Bernard Granger est professeur de psychiatrie à l’Université Paris Descartes, médecin des hôpitaux de Paris. Il est le cofondateur et co-rédacteur en chef de la revue Psychiatrie, Sciences humaines et Neurosciences. L’un des fondateurs et animateurs du Mouvement de défense de l’hôpital public, il est l’auteur de nombreux livres et tient un blog pour relayer les problèmes de l’hôpital.
La mise sur la place publique de pratiques observées à Saint-Etienne par madame Adeline Azan, contrôleuse générale des lieux de privation de liberté, jette une lumière crue et caricaturale sur les difficultés rencontrées par la psychiatrie publique depuis des décennies. De nombreux auteurs ont écrit sur ce sujet, sans que les tendances identifiées comme délétères n’aient été corrigées, au contraire.
Dans son article intitulé « Le nouveau Moyen Age psychiatrique » et paru dans la revue Psychiatrie, Sciences humaines, Neurosciences en 2009, le Dr Thierry Haustgen, psychiatre, écrivait : « Depuis trois ans se multiplient sur les rayons des librairies les ouvrages dénonçant l’état alarmant des soins psychiatriques en France. Ils émanent tantôt de praticiens de terrain, tantôt de journalistes d’investigation. […] Si les causes du mal et les remèdes varient d’un auteur à l’autre, tous s’accordent sur le diagnostic. » Ces mêmes lignes pourraient être reprises neuf ans plus tard. On pourrait ajouter que le mal s’est aggravé.

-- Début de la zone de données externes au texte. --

(** Without equal keys an ascending list is strictly so. *)
Lemma ascending_strict {A K} (key : A -> K) kless (less : A -> A -> bool) l :
  strict_total kless -> (forall x y, less x y = kless (key x) (key y)) ->
  NoDup (key <$> l) -> ascending less l -> StronglySorted (fun x y => kless (key x) (key y) = true) l.
Proof.
  intros [irr tra tot] Hless Hnd Hs. unfold ascending in Hs. induction Hs as [|x l Hs IH Hf]; [constructor|].
  rewrite fmap_cons in Hnd. apply NoDup_cons in Hnd as [Hx Hnd]. constructor; [auto|].
  rewrite Forall_forall in Hf |- *. intros y Hy. specialize (Hf y Hy). rewrite Hless in Hf.
  destruct (kless (key x) (key y)) eqn:E; [done|]. destruct Hx. apply list_elem_of_fmap. exists y.
  split; [by apply tot|done].
Qed.

Lemma StronglySorted_filter {A} (R : A -> A -> Prop) (f : A -> bool) l :
  StronglySorted R l -> StronglySorted R (List.filter f l).
Proof.
  induction 1 as [|x l Hs IH Hf]; [constructor|]. cbn. destruct (f x); [|done]. constructor; [done|].
  rewrite Forall_forall in Hf |- *. intros y Hy. apply Hf.
  apply list_elem_of_In, filter_In in Hy as [Hy _]. by apply list_elem_of_In.
Qed.

Lemma StronglySorted_take {A} (R : A -> A -> Prop) n l : StronglySorted R l -> StronglySorted R (take n l).
Proof.
  intros Hs. revert n. induction Hs as [|x l Hs IH Hf]; intros [|n]; cbn; constructor; [done|]. by apply Forall_take.
Qed.
Lemma scan_authority s authority request c limit :
  WF s -> (0 < limit <= MaxPageSize)%Z ->
  let rest := after_cursor updated_key latest_first updated_cursor c (query_tasks s authority request) in
  ScanAuthorityTasks (query_scan authority request c (limit + 1)) s =
    Ok {| AuthorityResult_Records := take (Z.to_nat (limit + 1)) rest;
          AuthorityResult_TotalSize := Z.of_nat (length (query_tasks s authority request)) |}.
Proof.
  intros Hwf Hl rest. primitive. unfold ReadOp.ScanAuthorityTasks. primitive.
  change (AuthorityScan_Limit (query_scan authority request c (limit + 1))) with (limit + 1)%Z.
  rewrite scan_limit_ok by done. cbn [obind].
  change (sort_slice memoryAgentTaskUpdatedLess
    (ReadOp.select (ReadOp.authority_filter (query_scan authority request c (limit + 1))) (tasks s)))
    with (query_tasks s authority request).
  do 2 f_equal. f_equal. unfold rest. destruct c as [c|]; cbn [after_cursor query_scan AuthorityScan_After].
  - apply filter_ext_in. intros r _. apply after_updated.
  - by apply filter_all.
Qed.

Lemma list_authority_view s authority request limit :
  WF s -> (0 < limit <= MaxPageSize)%Z ->
  let rest := after_cursor updated_key latest_first updated_cursor (TaskQuery_After request)
                (query_tasks s authority request) in
  let page := cut (fun r => taskQueryCursor (TaskRecord_Task r)) (Z.to_nat limit) rest in
  listAuthorityTasksView authority request limit s =
    Ok {| TaskQueryPage_Items := TaskRecord_Task <$> fst page; TaskQueryPage_Next := snd page;
          TaskQueryPage_HasMore := (Z.to_nat limit <? length rest)%nat;
          TaskQueryPage_TotalSize := Z.of_nat (length (query_tasks s authority request)) |}.
Proof.
  intros Hwf Hl rest page. unfold listAuthorityTasksView.
  change {| AuthorityScan_Authority := authority; AuthorityScan_Context := TaskQuery_Context request;
    AuthorityScan_State := TaskQuery_State request;
    AuthorityScan_UpdatedAtOrAfter := TaskQuery_UpdatedAtOrAfter request;
    AuthorityScan_After := TaskQuery_After request; AuthorityScan_Limit := limit + 1 |}
    with (query_scan authority request (TaskQuery_After request) (limit + 1)).
  rewrite scan_authority by done. fold rest. cbn [obind AuthorityResult_Records AuthorityResult_TotalSize].
  assert (forall r, r ∈ rest -> r ∈ query_tasks s authority request) as Hsub.
  { intros r Hr. apply (take_after_cursor updated_key latest_first updated_cursor (TaskQuery_After request) (length rest)).
    by rewrite firstn_all. }
  assert (length rest <= length (query_tasks s authority request))%nat as Hlen.
  { unfold rest. destruct (TaskQuery_After request); [apply filter_length_le|done]. }
  rewrite refuse_if_false; cycle 1.
  { rewrite length_take. apply orb_false_iff. rewrite Z.gtb_ltb. split; apply Z.ltb_ge; lia. }
  cbn [obind]. rewrite (authorityTasks_ok s authority request _ Hwf) with (previous := None); [| | | |done].
  - rewrite take_take, length_take. replace (Z.to_nat limit `min` Z.to_nat (limit + 1)) with (Z.to_nat limit) by lia.
    assert ((Z.to_nat limit <? Z.to_nat (limit + 1) `min` length rest)%nat = (Z.to_nat limit <? length rest)%nat) as ->.
    { destruct (Nat.ltb_spec (Z.to_nat limit) (length rest)); [apply Nat.ltb_lt|apply Nat.ltb_ge]; lia. }
    cbn [obind]. unfold page, cut. cbn [fst snd]. rewrite fmap_last.
    destruct (_ <? _)%nat; [|done]. by rewrite <- option_fmap_compose.
  - intros r Hr. apply Hsub. rewrite <- (take_drop (Z.to_nat (limit + 1)) rest). apply elem_of_app. by left.
  - intros c r Ec Hr. assert (r ∈ rest) as Hin.
    { rewrite <- (take_drop (Z.to_nat (limit + 1)) rest). apply elem_of_app. by left. }
    unfold rest in Hin. rewrite Ec in Hin. cbn in Hin. by apply list_elem_of_In, filter_In in Hin as [_ Hin].
  - apply StronglySorted_take. unfold rest.
    pose proof (ascending_strict updated_key latest_first _ _ strict_total_latest updated_less
      (query_tasks_keys s authority request Hwf) (query_tasks_sorted s authority request)) as Hst.
    destruct (TaskQuery_After request); [by apply StronglySorted_filter|done].
Qed.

Les informations divulguées dans la presse et les déclarations des uns et des autres sont insuffisantes pour se prononcer aujourd’hui sérieusement sur la situation stéphanoise. Néanmoins, quand madame Azan déclare sur une radio publique que ce n’est pas une question de moyens : « Il existait quelques postes vacants, mais seulement quatre. Ce n’est pas du tout dramatique par rapport aux autres établissements », on se demande si elle se rend bien compte de ce qu’elle dit.
La contention et la contrainte doivent doit être évitées le plus possible. Pourquoi sont-elles hélas communément pratiquées ? Parfois l’état d’agitation ou le risque de fugue sont tels que c’est la seule solution pour éviter un drame. Drame qui sera reproché à l’établissement et au psychiatre qui n’auront pas su contenir le patient. Des établissements et des praticiens ont été poursuivis pour ce motif.
Lorsque les structures de psychiatrie ambulatoire installées au plus près de la population ne peuvent plus faire face aux besoins, les urgences et l’hospitalisation ne peut être évitées. Dans certains secteurs, le délai d’attente pour un premier rendez-vous de consultation peut dépasser six mois ou un an. Les malades et leur famille peuvent-ils attendre ? Non. Où vont-ils ? Aux urgences. Celles-ci sont en général débordées, obligées d’improviser des soins de colmatage et de traiter à la chaîne des patients en grand désarroi. Ce phénomène est encore plus ressenti dans les services d’urgence des zones où la psychiatrie libérale est peu développée.
Si une hospitalisation est nécessaire et si les lits d’aval sont insuffisants, les urgences gardent le patient. Depuis 1980, la moitié des lits de psychiatrie ont été supprimés. Dans de nombreux service la gestion de la pénurie de lits est une entrave à une prise en charge correcte des patients.
Pour éviter de recourir à la contention, un aménagement des urgences adapté aux pathologies psychiatriques est souvent demandé par les responsables médicaux, et souvent refusé par l’administration, faute de moyens, l’hôpital étant soumis à des restrictions budgétaires.
Parfois, le manque de temps, le manque de moyens, le manque de formation, ou certains comportements individuels empêchent la mise en œuvre de mesures alternatives à la contention ou à la contrainte. La déshumanisation des soins touche l’hôpital public dans son ensemble et la psychiatrie n’en est pas exempte. Les causes en sont connues : organisation autocratique du système hospitalier, obsession comptable, mépris des savoirs professionnels, manque d’autonomie, restrictions permanentes de moyens rendant la vie quotidienne harassante et démoralisante.